[Stored data]
◆ ◆ ◆ ◆ ◆ ◆ ◆

(** X9: the generic revision escapes nothing: whatever strings the three fields
    hold, markup included, each stands in the rendered markup as it is. *)
Theorem generic_values_verbatim
  (net : network) (p : page) (response : Response)
  (members : list (jsstring * json)) (a b c : jsstring) :
  trim (searchInput_value p) <> [] ->
  net endpoint (search_init (trim (searchInput_value p))) = inr response ->
  200 <= status response <= 299 ->
  json_outcome response = inr (JObject members) ->
  own_property (lit "brand_drug") members = Some (JString a) ->
  own_property (lit "generic_info") members = Some (JString b) ->
  own_property (lit "raw_info") members = Some (JString c) ->
  exists html,
    resultDiv (activate net generic_handler p) = Markup html /\
    includes (lit "<h2>Generic Info for " ++ a ++ lit "</h2>") html = true /\
    includes (lit "<p>" ++ b ++ lit "</p>") html = true /\
    includes (lit "<h3>Raw Info</h3>" ++ line 13 (lit "<p>" ++ c ++ lit "</p>"))
      html = true.
Proof.
  intros valid Hnet Hok Hjson Ha Hb Hc. apply ok_in_range in Hok.
  exists (generic_layout a b c). split.
  - unfold activate, generic_handler.
    rewrite (run_rendered generic_markup net p valid response (JObject members)
               (generic_layout a b c) Hnet Hok Hjson
               (generic_markup_strings members a b c Ha Hb Hc)).
    reflexivity.
  - unfold generic_layout, line. rewrite <- !app_assoc.
    split; [|split]; find_part.
Qed.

◆ ◆ ◆ ◆ ◆ ◆ ◆

Exercise description: With the records above in view, retype each one exactly.

Solution:
(** X9: the generic revision escapes nothing: whatever strings the three fields
    hold, markup included, each stands in the rendered markup as it is. *)
Theorem generic_values_verbatim
  (net : network) (p : page) (response : Response)
  (members : list (jsstring * json)) (a b c : jsstring) :
  trim (searchInput_value p) <> [] ->
  net endpoint (search_init (trim (searchInput_value p))) = inr response ->
  200 <= status response <= 299 ->
  json_outcome response = inr (JObject members) ->
  own_property (lit "brand_drug") members = Some (JString a) ->
  own_property (lit "generic_info") members = Some (JString b) ->
  own_property (lit "raw_info") members = Some (JString c) ->
  exists html,
    resultDiv (activate net generic_handler p) = Markup html /\
    includes (lit "<h2>Generic Info for " ++ a ++ lit "</h2>") html = true /\
    includes (lit "<p>" ++ b ++ lit "</p>") html = true /\
    includes (lit "<h3>Raw Info</h3>" ++ line 13 (lit "<p>" ++ c ++ lit "</p>"))
      html = true.
Proof.
  intros valid Hnet Hok Hjson Ha Hb Hc. apply ok_in_range in Hok.
  exists (generic_layout a b c). split.
  - unfold activate, generic_handler.
    rewrite (run_rendered generic_markup net p valid response (JObject members)
               (generic_layout a b c) Hnet Hok Hjson
               (generic_markup_strings members a b c Ha Hb Hc)).
    reflexivity.
  - unfold generic_layout, line. rewrite <- !app_assoc.
    split; [|split]; find_part.
Qed.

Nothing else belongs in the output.